The one-day strike by hotels and restaurants on Monday was a big bother for Mumbaiites whose offices were located in areas that had limited chain restaurants and food courts.
While all standalone Udipi restaurants and hotels stayed shut, chain restaurants such as Copper Chimney, McDonald’s, Subway, Dominos and cafes such as Starbucks and CCDs, as well as food courts remained open. “We were not aware of the strike because we were not informed by our companies,” said the manager of one such food joint.
In Mumbai, around 25,000 eateries stayed shut.
Chandrashekhar Kyatham, 30, who works at Elphinstone Road, said: “I went down with friends for lunch as we don’t carry food from home, and that’s when we realised that all restaurants were shut. We had to make do with vada pav and jhunka bhakar.”
“After eating roadside food for lunch, I went out with my friend in the evening to discover that even the cafes were closed,” said Junisha Dama, 20, who works at Nariman Point.

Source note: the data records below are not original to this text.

(** [sync.Once]: the function runs on the first call only, which counts as done
    even when it panics. *)
Definition once_Do (f : GoM Host unit) : GoM Host unit :=
  fun h =>
    if cgrpMountOnce h then (Returns tt, h)
    else let (o, h') := f h in (o, mkHost (world h') (cgroupRoot h') true).

Definition CheckOrMountCgrpFS (mapRoot : string) : GoM Host unit :=
  once_Do (
    let! h := get in
    let mapRoot := if String.eqb mapRoot "" then cgroupRoot h else mapRoot in
    let! err := cgrpCheckOrMountLocation mapRoot in ret tt).

(** The id of a cgroup is the first eight bytes of its file handle; slicing a
    shorter handle panics. *)
Definition GetCgroupID (bo : byte_order) (cgroupPath : string) : GoM W (Z * option error) :=
  let! w := get in
  match unix_NameToHandleAt w cgroupPath with
  | inl err => ret (0, Some (FmtError true "NameToHandleAt failed: " (Errno err)))
  | inr handle =>
      if (length handle <? 8)%nat then panics IndexOutOfRange
      else ret (of_mem bo (take 8 handle), None)
  end.

End mounts.
Arguments Host : clear implicits.
Arguments mkHost {W} _ _ _.

(** ** Lemmas *)

Section mount_lemmas.
Context {W : Type} `{!OS W} {magic : string -> Z} `{!OSSpec magic}.

Lemma errors_Is_Errno n m : errors_Is (Errno n) (Errno m) = bool_decide (n = m).
Proof. cbn. rewrite orb_false_r. apply bool_decide_ext. split; congruence. Qed.

Lemma IsMountFS_mounted (w : W) t p :
  IsMountFS w t p = (true, true, None) <-> mount_point w p /\ unix_Statfs w p = inr t.
Proof.
  unfold IsMountFS, mount_point. split.
  - destruct (unix_Lstat w p) as [e|d] eqn:Hd; [by destruct (errors_Is _ _)|].
    destruct (unix_Lstat w (Dir p)) as [e|d'] eqn:Hd'; [done|].
    destruct (Z.eqb_spec d d'); [done|]. destruct (unix_Statfs w p) as [e|t'] eqn:Ht; [done|].
    destruct (Z.eqb_spec t' t) as [->|]; [|done]. naive_solver.
  - intros [(d & d' & -> & -> & Hne) ->]. destruct (Z.eqb_spec d d'); [done|].
    by rewrite Z.eqb_refl.
Qed.

(** The target of a successful mount is a mount of the type, and stays one when
    directories are created. *)
Lemma mount_mounts (w : W) src root fstype w' t :
  unix_Mount src root fstype 0 "" w = (None, w') -> below root (Dir root) = false ->
  unix_Statfs w (Dir root) = inr t -> t <> magic fstype ->
  IsMountFS w' (magic fstype) root = (true, true, None).
Proof. intros. apply IsMountFS_mounted. by eapply mount_success. Qed.

Lemma mkdir_keeps_mounted (w : W) p mode t root :
  IsMountFS w t root = (true, true, None) ->
  IsMountFS (os_MkdirAll p mode w).2 t root = (true, true, None).
Proof.
  rewrite !IsMountFS_mounted. intros [(d & d' & Hd & Hd' & Hne) Ht]. split.
  - exists d, d'. split_and!; [..|done]; by apply (mkdir_keeps_lstat (magic := magic)).
  - by apply (mkdir_keeps_statfs (magic := magic)).
Qed.

Definition bpffs_ready (w : W) : Prop := IsMountFS w FilesystemTypeBPFFS BPFFSRoot = (true, true, None).

(** The nearest directory above the root that exists, if any, is on a file
    system of another type. *)
Definition parent_differs (w : W) (root fstype : string) : Prop :=
  ~ nearest_fs w (Dir root) (magic fstype).

Lemma mkdir_keeps_parent (w : W) p mode root fstype :
  parent_differs w root fstype -> parent_differs (os_MkdirAll p mode w).2 root fstype.
Proof.
  intros Hp (k & Hnone & Hk). apply Hp.
  apply (mkdir_statfs (magic := magic)) in Hk as (k' & Hnone' & Hk').
  exists (k' + k)%nat. unfold up in *. rewrite Nat.iter_add. split; [|done].
  intros j Hj. destruct (decide (j < k)%nat) as [Hlt|Hge].
  - destruct (Hnone j Hlt) as [e He].
    destruct (unix_Statfs w (Nat.iter j Dir (Dir root))) as [e'|t] eqn:E; [by eexists|].
    apply (mkdir_keeps_statfs (magic := magic) w p mode) in E. congruence.
  - destruct (Hnone' (j - k)%nat) as [e He]; [lia|]. rewrite <- Nat.iter_add in He.
    replace (j - k + k)%nat with j in He by lia. by exists e.
Qed.

(** What a mount at the root finds in the directory above it. *)
Lemma parent_differs_mount (w : W) src root fstype w' :
  parent_differs w root fstype -> unix_Mount src root fstype 0 "" w = (None, w') ->
  exists t, unix_Statfs w (Dir root) = inr t /\ t <> magic fstype.
Proof.
  intros Hp Hm. destruct (mount_parent (magic := magic) _ _ _ _ _ Hm) as [t Ht].
  exists t. split; [done|]. intros ->. apply Hp. exists 0%nat. split; [lia|done].
Qed.

Lemma mount_root_outcome (w : W) :
  parent_differs w BPFFSRoot "bpf" ->
  match mount_root w with
  | (Returns None, w') => bpffs_ready w'
  | (Returns (Some e), w') => w' = w
  | (Panics _, _) => False
  end.
Proof.
  intros Hp. unfold mount_root, bind, call.
  destruct (unix_Mount BPFFSRoot BPFFSRoot "bpf" 0 "" w) as [[n|] w'] eqn:Hm; cbn.
  - by eapply (mount_failure (magic := magic)).
  - destruct (parent_differs_mount _ _ _ _ _ Hp Hm) as (t & Ht & Hne). unfold MkdirBPF, call. destruct (os_MkdirAll _ _ w') as [e w''] eqn:Hk. cbn.
    unfold bpffs_ready, FilesystemTypeBPFFS. rewrite <- (bpf_magic (magic := magic)).
    apply (f_equal snd) in Hk. cbn [snd] in Hk. subst w''. apply mkdir_keeps_mounted. by eapply mount_mounts.
Qed.

Lemma mountFS_outcome (w : W) b :
  parent_differs w BPFFSRoot "bpf" ->
  match mountFS b w with
  | (Returns None, w') => bpffs_ready w'
  | (Returns (Some e), w') => True
  | (Panics _, _) => False
  end.
Proof.
  intros Hp. unfold mountFS. unfold bind at 1, get.
  assert (forall w0, parent_differs w0 BPFFSRoot "bpf" -> match mount_root w0 with
    | (Returns None, w') => bpffs_ready w' | (Returns (Some e), w') => True
    | (Panics _, _) => False end) as Hroot.
  { intros w0 H0. pose proof (mount_root_outcome w0 H0) as H.
    by destruct (mount_root w0) as [[[]|] ?]. }
  destruct (os_Stat w BPFFSRoot) as [err|[]]; cbn [negb]; [|by apply Hroot|done].
  destruct (os_IsNotExist err); [|done].
  unfold bind, MkdirBPF, call.
  destruct (os_MkdirAll BPFFSRoot mode_755 w) as [[e|] w'] eqn:Hk; cbn; [done|].
  apply Hroot. apply (f_equal snd) in Hk. cbn [snd] in Hk. subst w'.
  by apply mkdir_keeps_parent.
Qed.

Lemma mountFS_returns (w : W) b : exists e w', mountFS b w = (Returns e, w').
Proof.
  assert (forall w0, exists e w', mount_root w0 = (Returns e, w')) as Hroot.
  { intros w0. unfold mount_root, bind, call, MkdirBPF, call, ret.
    destruct (unix_Mount _ _ _ _ _ _) as [[n|] w1]; [eauto|].
    destruct (os_MkdirAll _ _ _). eauto. }
  unfold mountFS. unfold bind at 1, get.
  destruct (os_Stat w BPFFSRoot) as [err|[]]; cbn [negb]; unfold ret; [|by apply Hroot|eauto].
  destruct (os_IsNotExist err); [|eauto]. unfold bind, MkdirBPF, call.
  destruct (os_MkdirAll _ _ _) as [[e|] w1]; eauto.
Qed.

(** The four cases of [checkOrMountDefaultLocations]. *)
Lemma check_error (w : W) m i e :
  IsMountFS w FilesystemTypeBPFFS BPFFSRoot = (m, i, Some e) ->
  checkOrMountDefaultLocations w = (Returns (Some e), w).
Proof. intros E. unfold checkOrMountDefaultLocations, bind, get. by rewrite E. Qed.

Lemma check_ready (w : W) :
  bpffs_ready w -> checkOrMountDefaultLocations w = (Returns None, w).
Proof. intros E. unfold checkOrMountDefaultLocations, bind, get. by rewrite E. Qed.

Lemma check_other (w : W) :
  IsMountFS w FilesystemTypeBPFFS BPFFSRoot = (true, false, None) ->
  checkOrMountDefaultLocations w = (Panics (LogFatal (BPFFSRootFallback
    ++ " is mounted but has a different filesystem than BPFFS")), w).
Proof. intros E. unfold checkOrMountDefaultLocations, bind, get. rewrite E. cbn. by rewrite E. Qed.

Lemma check_absent (w : W) i :
  IsMountFS w FilesystemTypeBPFFS BPFFSRoot = (false, i, None) ->
  checkOrMountDefaultLocations w = mountFS false w.
Proof. intros E. unfold checkOrMountDefaultLocations, bind, get. by rewrite E. Qed.

Definition cgroup_ready (w : W) (root : string) : Prop :=
  IsMountFS w FilesystemTypeCgroup2 root = (true, true, None).

Lemma mount_cgroup2_outcome (h : Host W) root :
  parent_differs (world h) root "cgroup2" -> below root (Dir root) = false ->
  match mount_cgroup2 root h with
  | (Returns None, h') => cgroupRoot h' = cgroupRoot h /\ cgroup_ready (world h') root
  | (Returns (Some e), h') => cgroupRoot h' = cgroupRoot h
  | (Panics _, _) => False
  end.
Proof.
  intros Hp Hb. unfold mount_cgroup2, bind, on_world, call.
  destruct (unix_Mount "none" root "cgroup2" 0 "" (world h)) as [[n|] w'] eqn:Hm; cbn; [done|].
  destruct (parent_differs_mount _ _ _ _ _ Hp Hm) as (t & Ht & Hne).
  split; [done|]. unfold cgroup_ready, FilesystemTypeCgroup2.
  rewrite <- (cgroup2_magic (magic := magic)). by eapply mount_mounts.
Qed.

Lemma mountCgroup_outcome (h : Host W) :
  parent_differs (world h) (cgroupRoot h) "cgroup2" ->
  below (cgroupRoot h) (Dir (cgroupRoot h)) = false ->
  match mountCgroup h with
  | (Returns None, h') => cgroupRoot h' = cgroupRoot h /\ cgroup_ready (world h') (cgroupRoot h)
  | (Returns (Some e), h') => cgroupRoot h' = cgroupRoot h
  | (Panics _, _) => False
  end.
Proof.
  intros Hp Hb. unfold mountCgroup. unfold bind at 1, get.
  destruct (os_Stat (world h) (cgroupRoot h)) as [err|[]]; cbn [negb];
    [|by apply mount_cgroup2_outcome|done].
  destruct (os_IsNotExist err); [|done]. unfold bind, on_world, call.
  destruct (os_MkdirAll (cgroupRoot h) mode_755 (world h)) as [[e|] w'] eqn:Hk; cbn; [done|].
  apply (f_equal snd) in Hk. cbn [snd] in Hk. subst w'.
  by apply (mount_cgroup2_outcome (mkHost _ (cgroupRoot h) (cgrpMountOnce h)) (cgroupRoot h));
    [apply mkdir_keeps_parent|].
Qed.

(** The package variable is set before anything else, and never again. *)
Lemma cgrpCheckOrMountLocation_root root (h : Host W) :
  match cgrpCheckOrMountLocation root h with
  | (Returns _, h') => cgroupRoot h' = root
  | (Panics _, _) => False
  end.
Proof.
  unfold cgrpCheckOrMountLocation, setCgroupRoot, modify. unfold bind at 1 2, get.
  cbn [world]. destruct (IsMountFS _ _ _) as [[m i] [e|]]; [done|].
  destruct m; cbn [negb]; [by destruct i|].
  unfold mountCgroup, mount_cgroup2, bind, get, on_world, call. cbn [world cgroupRoot].
  destruct (os_Stat _ _) as [e|[]]; cbn [negb]; [|..|done].
  - destruct (os_IsNotExist e); [|done]. destruct (os_MkdirAll _ _ _) as [[e'|] w']; [done|].
    cbn [world cgroupRoot]. by destruct (unix_Mount _ _ _ _ _ _) as [[n|] w''].
  - by destruct (unix_Mount _ _ _ _ _ _) as [[n|] w''].
Qed.

Lemma cgrpCheckOrMountLocation_ready root (h : Host W) :
  parent_differs (world h) root "cgroup2" -> below root (Dir root) = false ->
  match cgrpCheckOrMountLocation root h with
  | (Returns None, h') => cgroup_ready (world h') root
  | _ => True
  end.
Proof.
  intros Hp Hb. unfold cgrpCheckOrMountLocation, setCgroupRoot, modify. unfold bind at 1 2, get.
  cbn [world]. destruct (IsMountFS _ _ _) as [[m i] [e|]] eqn:E; [done|].
  destruct m; cbn [negb].
  - destruct i; cbn [negb]; [exact E|done].
  - pose proof (mountCgroup_outcome (mkHost (world h) root (cgrpMountOnce h)) Hp Hb) as H.
    by destruct (mountCgroup _) as [[[e|]|] h']; [|apply H|].
Qed.

End mount_lemmas.

(** ** Properties *)

(** [IsMountFS] tells a mount point of the type, a mount point of another type
    and no mount point apart, and every error names the call that failed. *)
Theorem IsMountFS_spec {W} `{!OS W} (w : W) (t : Z) (p : string) :
  match IsMountFS w t p with
  | (true, true, None) => mount_point w p /\ unix_Statfs w p = inr t
  | (true, false, None) => mount_point w p /\ exists t', unix_Statfs w p = inr t' /\ t' <> t
  | (false, false, None) =>
      unix_Lstat w p = inl ENOENT \/
      exists d, unix_Lstat w p = inr d /\ unix_Lstat w (Dir p) = inr d
  | (false, false, Some e) => exists q n, e = PathError "lstat" q (Errno n) /\
      unix_Lstat w q = inl n /\ (q = p /\ n <> ENOENT \/ q = Dir p)
  | (true, false, Some e) => exists n, e = PathError "statfs" p (Errno n) /\
      mount_point w p /\ unix_Statfs w p = inl n
  | (_, true, _) => False
  end.
Proof.
  unfold IsMountFS, mount_point.
  destruct (unix_Lstat w p) as [e|d] eqn:Hd.
  { rewrite errors_Is_Errno. case_bool_decide as He; [left; congruence|].
    exists p, e. naive_solver. }
  destruct (unix_Lstat w (Dir p)) as [e|d'] eqn:Hd'; [exists (Dir p), e; naive_solver|].
  destruct (Z.eqb_spec d d') as [->|Hne]; [right; by exists d'|].
  destruct (unix_Statfs w p) as [e|t'] eqn:Ht; [exists e; naive_solver|].
  destruct (Z.eqb_spec t' t) as [->|]; naive_solver.
Qed.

The Indian Hotel and Restaurant Association, the leading hotel industry body, had called for a strike to protest the imposition of 12.63% service tax on all air-conditioned eateries by the central government. Until now, the Centre had levied service tax only on those places that served liquor and were fully or partly air-conditioned.
Romi Chadha, owner of Cosmic Group of hotels, said this is a classic example of double taxation. “We are already paying value added tax and a host of civic taxes. Now, even the central government wants to have a share in the pie,” Chadha said.
Owners of restaurants that don’t serve liquor were the most upset. “Now, even those sitting in the non-AC section of our restaurant will have to pay service tax,” said a restaurant owner from south Mumbai, requesting anonymity. “We will be forced to remove the ACs as we can’t afford this tax.”